Although he’s a prolific screenwriter with a variety of common arthouse titles to his title (“After the Wedding,” “In a Better World,” “The Promised Land”), the directorial efforts of 1 Anders Thomas Jensen (together with “Riders of Justice” and “Men and Chicken”) are rarer birds in all senses of the time period — often fusing antic comedy with darker style storytelling and, most persistently of all, the star presence of Jensen’s longtime pal Mads Mikkelsen. All these components are current and proper within the pair’s newest collaboration “The Last Viking,” so its excessive tonal swings between absurdist farce and hardboiled crime thriller shouldn’t come as any shock. However they’re disorienting nonetheless: A madcap journey that’s diverting however by no means fairly satisfying, the movie finds the silliest and grisliest extremes of the Jensen formulation this time combating one another greater than they steadiness one another out.
Opening Stateside right this moment following an out-of-competition premiere eventually 12 months’s Venice Movie Competition, “The Last Viking” was a considerable hit on dwelling turf — outgrossing Jensen’s earlier options as helmer — however maybe Danish Oscar selectors doubted its crossover potential: Although shortlisted to be the nation’s Finest Worldwide Function submission, it was handed over for “Mr. Nobody Against Putin.” It’s actually an eccentric stew even by the filmmaker’s requirements, wrongfooting viewers from the outset with an image book-style animated opening sequence (bookended on the shut) that plunges into obvious Viking lore, telling the story of an historic king who, after his son misplaced an arm, ordered the remainder of his topics to sacrifice an arm in solidarity.
The metaphorical relevance of this introduction does finally change into clear, although audiences aren’t more likely to preserve it in thoughts, given how a lot different enterprise Jensen’s script quickly offers them to take care of. A second, extra on-topic prologue introduces slick thief Anker (Nikolaj Lie Kaas, one other fixture of Jensen’s movies) within the midst of a heist that’s going improper; with the police on his tail, he asks his naive brother Manfred (Mikkelsen) to bury the loot. 15 years later, Anker is free of jail and returns dwelling to search out Manfred a brand new man: John Lennon, to be exact. Manfred, you see, has been identified with dissociative identification dysfunction, and has satisfied himself that he’s the late — however now dwelling — Beatle. Handle him in any other case, and he’ll act out in ever extra alarming methods, even hurling himself out of a transferring automotive at one level.
There are, as you may think, any variety of difficulties to having your brother declare to be John Lennon — although probably the most urgent one for the free-but-not-reformed Anker is that Manfred professes no reminiscence of the place he hid the cash. With gang bosses respiration down Anker’s neck, that necessitates a go to to his greatest guess concerning its location: the brothers’ childhood dwelling within the woods, now a touristy Airbnb run by a bickering couple (Sofie Gråbøl and Søren Malling) with no sense of what they’ve signed up for. Additionally alongside for the journey, for causes that make marginally extra sense on display screen than they do on paper, is Manfred’s new shrink Lothar (Lars Brygmann), in addition to two equally delusional psychiatric sufferers — recruited to affix Manfred in forming a Beatles tribute band (or, of their minds, the unique Beatles) for therapeutic causes.

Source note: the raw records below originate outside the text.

(** The threads of the HTTP variant finish in the order 2, 0, 1 and the
    remote numbers its answers in that order; the pipe variant sends two
    calls to an agent that answers each with the name of its tool. *)
Lemma parallel_results_in_input_order_witness :
  (exists vs,
     fst (fst (Http.call_tools_parallel Mini.counting_remote Mini.demo_config
                 [2; 0; 1] [("a", VNone); ("b", VNone); ("c", VNone)] 0))
       = Return vs
     /\ length vs = 3
     /\ forall i name args,
          [("a", VNone); ("b", VNone); ("c", VNone)] !! i = Some (name, args) ->
          exists v w0,
            Http.Completed i (Return v)
              ∈ snd (Http.call_tools_parallel Mini.counting_remote
                       Mini.demo_config [2; 0; 1]
                       [("a", VNone); ("b", VNone); ("c", VNone)] 0)
            /\ fst (Http.call_tool Mini.counting_remote Mini.demo_config name
                      (py_or args (VDict [])) w0) = Return v
            /\ vs !! i = Some v)
  /\ (exists slots,
        fst (Pipe.call_tools_parallel [("a", VNone); ("b", VNone)]
               (Pipe.initial
                  (Mini.line_of
                     (VDict [("results",
                              VList (map Mini.name_agent
                                       (fst (Pipe.build_batch
                                               [("a", VNone); ("b", VNone)]
                                               0))))]))))
          = Return slots
        /\ length slots = 2
        /\ forall i name args,
             [("a", VNone); ("b", VNone)] !! i = Some (name, args) ->
             exists dr,
               Mini.name_agent (Pipe.batch_entry (0 + S i) name args)
                 = VDict dr
               /\ slots !! i
                  = Some (Pipe.Payload
                            (reparse (default (VStr "") (assoc "data" dr))))).
Proof.
  split.
  - apply (proj1 parallel_results_in_input_order nat Mini.counting_remote
             Mini.demo_config [2; 0; 1]
             [("a", VNone); ("b", VNone); ("c", VNone)] 0).
    + simpl. etrans; [apply Permutation_swap|].
      apply Permutation_skip, Permutation_swap.
    + intros i r Hin. vm_compute in Hin.
      repeat (apply elem_of_cons in Hin as [Hin|Hin];
              [injection Hin as -> ->; eauto|]).
      now apply elem_of_nil in Hin.
  - refine (proj2 (proj2 parallel_results_in_input_order
              [("a", VNone); ("b", VNone)]
              (Pipe.initial
                 (Mini.line_of
                    (VDict [("results",
                             VList (map Mini.name_agent
                                      (fst (Pipe.build_batch
                                              [("a", VNone); ("b", VNone)]
                                              0))))])))
              (Mini.line_of
                 (VDict [("results",
                          VList (map Mini.name_agent
                                   (fst (Pipe.build_batch
                                           [("a", VNone); ("b", VNone)]
                                           0))))]))
              ""
              [("results",
                VList (map Mini.name_agent
                         (fst (Pipe.build_batch
                                 [("a", VNone); ("b", VNone)] 0))))]
              Mini.name_agent eq_refl _ eq_refl eq_refl _)).
    + discriminate.
    + intros [|[|i]] name args Hcall; simpl in Hcall; try discriminate;
        injection Hcall as <- <-; eexists; repeat split.
Defined.

(** C1 as stated fails in the pipe variant: for the calls a and b answered
    by the batch response with results [{data: 1}, {error: boom}], the call
    returns normally and the second element of the returned list is a
    RuntimeError value. *)
Lemma pipe_parallel_returns_error_value :
  fst (Pipe.call_tools_parallel [("a", VNone); ("b", VNone)]
         (Pipe.initial
            (Mini.line_of
               (VDict [("results",
                        VList [VDict [("data", VStr "1")];
                               VDict [("error", VStr "boom")]])]))))
  = Return [Pipe.Payload (VInt 1);
            Pipe.ErrorValue (RuntimeError "Tool failed: boom")].
Proof. vm_compute. reflexivity. Qed.

(** C1, amended.  HTTP variant: when some unit fails, [call_tools_parallel]
    raises the exception of the failed unit that is first in input order,
    which is what [call_tool] raised for the call at that position, and by
    then every unit has finished, whatever the order in which the threads
    finish.  Pipe variant: a result with a non-empty error never makes the
    call raise; it becomes a RuntimeError value built from that error.  On
    a batch response in which every result is an object that either reports
    an error or carries a payload that [json.loads] reads or rejects with
    JSONDecodeError, the call returns normally, with one element per result
    and that value at each failed result's position. *)
Theorem parallel_failure_by_variant `{PyRuntime} :
  (forall W (urlopen : W -> string -> string -> Http.http_outcome * W)
     cfg schedule calls w,
     schedule ≡ₚ seq 0 (length calls) ->
     let out := Http.call_tools_parallel urlopen cfg schedule calls w in
     (exists i e, Http.Completed i (Raise e) ∈ snd out) ->
     exists i e name args w0,
       fst (fst out) = Raise e
       /\ Http.Completed i (Raise e) ∈ snd out
       /\ calls !! i = Some (name, args)
       /\ fst (Http.call_tool urlopen cfg name (py_or args (VDict [])) w0)
          = Raise e
       /\ (forall j e', Http.Completed j (Raise e') ∈ snd out -> i <= j)
       /\ map Http.unit_of (snd out) ≡ₚ seq 0 (length calls)
       /\ (forall j r,
             Http.Completed j r ∈ snd out ->
             exists name' args' w1,
               calls !! j = Some (name', args')
               /\ fst (Http.call_tool urlopen cfg name'
                         (py_or args' (VDict [])) w1) = r))
  /\ (forall dr e,
        assoc "error" dr = Some e ->
        truthy e = true ->
        Pipe.decode_slot (VDict dr)
          = Return (Pipe.ErrorValue
                      (RuntimeError ("Tool failed: " ++ format_value e))))
  /\ (forall calls st line rest d rs,
        readline (Pipe.proto_in st) = (line, rest) ->
        line <> "" ->
        json_loads line = Return (VDict d) ->
        assoc "results" d = Some (VList rs) ->
        Forall (fun r => decodable r = true) rs ->
        exists slots,
          fst (Pipe.call_tools_parallel calls st) = Return slots
          /\ length slots = length rs
          /\ forall i dr e,
               rs !! i = Some (VDict dr) ->
               assoc "error" dr = Some e ->
               truthy e = true ->
               slots !! i
                 = Some (Pipe.ErrorValue
                           (RuntimeError ("Tool failed: " ++ format_value e)))).
Proof.
  assert (Hfailed : forall dr e,
            assoc "error" dr = Some e -> truthy e = true ->
            Pipe.decode_slot (VDict dr)
            = Return (Pipe.ErrorValue
                        (RuntimeError ("Tool failed: " ++ format_value e)))).
  { intros dr e Herr Htruthy. rewrite pipe_decode_slot_dict, Herr. simpl.
    now rewrite Htruthy. }
  split; [|split; [exact Hfailed|]].
  - intros W urlopen cfg schedule calls w Hperm out (i0 & e0 & Hfail).
    destruct (threads_joined urlopen cfg calls schedule w Hperm)
      as [[Hrl Hel Hst Hgen Hpend] Hfin].
    subst out. unfold Http.call_tools_parallel in *. simpl in *.
    set (ps := fold_left (Http.run_thread urlopen cfg calls) schedule
                 (Http.mk_par (replicate (length calls) VNone)
                    (replicate (length calls) None) w [])) in *.
    destruct (Http.first_error (Http.errors ps)) as [e|] eqn:Hfirst.
    + destruct (first_error_Some _ _ Hfirst) as (i & Hi & Hbefore).
      assert (Hlt : i < length calls).
      { rewrite <- Hel. eapply lookup_lt_Some, Hi. }
      destruct (unit_of_elem (Http.finished ps) i) as [r Hr].
      { rewrite Hfin, Hperm. apply elem_of_seq. lia. }
      assert (Hraised : r = Raise e).
      { pose proof (Hst _ _ Hr) as Hslot. destruct r as [v|e'].
        - destruct Hslot as [_ Hnone]. congruence.
        - congruence. }
      subst r. destruct (Hgen _ _ Hr) as (name & args & w0 & Hcall & Hout).
      exists i, e, name, args, w0.
      split; [reflexivity|]. split; [exact Hr|]. split; [exact Hcall|].
      split; [exact Hout|]. split; [|split].
      * intros j e' Hj. specialize (Hst _ _ Hj). simpl in Hst.
        destruct (Nat.le_gt_cases i j) as [Hle|Hgt]; [exact Hle|].
        specialize (Hbefore j Hgt). congruence.
      * now rewrite Hfin.
      * exact Hgen.
    + exfalso. apply first_error_None with (i := i0) (e := e0) in Hfirst.
      apply Hfirst. apply (Hst _ _ Hfail).
  - intros calls st line rest d rs Hread Hline Hdoc Hres Hdicts.
    rewrite (pipe_parallel_response calls st line rest d rs Hread Hline Hdoc Hres).
    destruct (pipe_decode_slots_spec rs Hdicts) as (slots & Hslots & Hlen & Hpos).
    exists slots. split; [exact Hslots|]. split; [exact Hlen|].
    intros i dr e Hi Herr Htruthy.
    destruct (Hpos i _ Hi) as (s & Hs & Hsi).
    rewrite (Hfailed dr e Herr Htruthy) in Hs. congruence.
Qed.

Plus there are additional characters, subplots and flashbacks rambling round on this barely overstuffed affair: The brothers’ long-suffering sister Freja (Bodil Jorgensen), specifically, will get quick shrift. However Mikkelsen’s drastically against-type efficiency because the broken, seemingly mild however unstable Manfred consumes a lot of the oxygen right here. Beneath an unflatteringly greasy mop of curls, he clearly relishes attending to play the oddball for a change, whereas Kaas is left to carry down proceedings with tough-guy stoicism. Mikkelsen offers a star flip in a character-actor half, so dedicated to its personal arrhythmic supply and herky-jerky physicality which you could’t take your eyes off him.
The sheer bravura strangeness of his work makes “The Last Viking” price a glance even because the movie goes from offbeat to plain off-the-rails. The acute violence of the thriller part — visited with disproportionate power upon girls — merely by no means sits comfortably with the sunny zaniness coloring a examine of psychological well being and therapeutic through Fab 4 cosplay, to the purpose that when the movie most actively reaches for the center, we surprise if we’re about to be pranked. The singularity of “The Last Viking” is to be celebrated, on a number of fronts; the world could be a extra unnerving place with extra movies prefer it.